Repeat exactly, and only, the lines of the entries below from the one with "database are inputs" through the one with "match d with InvalidDate => None | LocalDate y", both ends included.

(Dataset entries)
━━━━━━━━━━━━━━━━━━━━━━━━━━━━━━
(** * Work-history matching, achievement de-duplication and merge pipeline

    A shallow embedding of [src/server/api/routers/document/work-history.ts]
    together with the properties its specification states about it.

    Conventions of the embedding:
    - A text is a [string] holding its UTF-8 bytes. The string methods of
      the engine work on UTF-16 code units, which [JS.codeUnits] reads off
      the bytes; [trim] and the class [\s] are the ones of ECMAScript.
      [toLowerCase] follows the Unicode tables of the engine and is a
      parameter of whatever uses it.
    - A [Date] is kept as the local-time fields the code reads
      ([getFullYear], [getMonth]) plus the remainder of the instant inside
      that month; the invalid date is a value of its own and its getters
      yield NaN.
    - Asynchronous database code is written in a state-and-exception monad
      over an explicit database; the LLM and the fault behaviour of the
      database are inputs of the model, and so is the order in which the
      database lists the rows of a [findMany] that asks for none. *)

From Stdlib Require Import ZArith Ascii String List Lia Bool.
From stdpp Require Import base decidable option list gmap sets strings pretty sorting.

Local Open Scope string_scope.
Local Open Scope Z_scope.
Local Open Scope list_scope.

(** ** JavaScript values used by the router *)

Module JS.

(** [Number] results of the [Date] getters: [None] is NaN. *)
Definition number := option Z.

Definition mul (a b : number) : number :=
  match a, b with Some x, Some y => Some (x * y) | _, _ => None end.

Definition add (a b : number) : number :=
  match a, b with Some x, Some y => Some (x + y) | _, _ => None end.

(** [a === b] on numbers: NaN is equal to nothing, itself included. *)
Definition strict_eq (a b : number) : bool :=
  match a, b with Some x, Some y => x =? y | _, _ => false end.

(** [a !== b]. *)
Definition strict_neq (a b : number) : bool := negb (strict_eq a b).

Inductive Date :=
| InvalidDate
| LocalDate (fullYear month restOfMonth : Z).

Definition getFullYear (d : Date) : number :=
  match d with InvalidDate => None | LocalDate y _ _ => Some y end.

Definition getMonth (d : Date) : number :=
  match d with InvalidDate => None | LocalDate _ m _ => Some m end.

(** What the language guarantees of a [Date]: [getMonth] is 0..11. *)
Definition date_wf (d : Date) : Prop :=
  match d with InvalidDate => True | LocalDate _ m _ => 0 <= m <= 11 end.

(** *** Strings

    The code units of a text. A byte below 128 is a code unit; a lead byte
    announces one to three continuation bytes, whose bits make a code point;
    a code point beyond the basic plane is a surrogate pair. A byte that is
    out of place reads as U+FFFD. *)

Definition byte (c : ascii) : Z := Z.of_N (N_of_ascii c).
━━━━━━━━━━━━━━━━━━━━━━━━━━━━━━
Reply
      database are inputs of the model, and so is the order in which the
      database lists the rows of a [findMany] that asks for none. *)

From Stdlib Require Import ZArith Ascii String List Lia Bool.
From stdpp Require Import base decidable option list gmap sets strings pretty sorting.

Local Open Scope string_scope.
Local Open Scope Z_scope.
Local Open Scope list_scope.

(** ** JavaScript values used by the router *)

Module JS.

(** [Number] results of the [Date] getters: [None] is NaN. *)
Definition number := option Z.

Definition mul (a b : number) : number :=
  match a, b with Some x, Some y => Some (x * y) | _, _ => None end.

Definition add (a b : number) : number :=
  match a, b with Some x, Some y => Some (x + y) | _, _ => None end.

(** [a === b] on numbers: NaN is equal to nothing, itself included. *)
Definition strict_eq (a b : number) : bool :=
  match a, b with Some x, Some y => x =? y | _, _ => false end.

(** [a !== b]. *)
Definition strict_neq (a b : number) : bool := negb (strict_eq a b).

Inductive Date :=
| InvalidDate
| LocalDate (fullYear month restOfMonth : Z).

Definition getFullYear (d : Date) : number :=
  match d with InvalidDate => None | LocalDate y _ _ => Some y end.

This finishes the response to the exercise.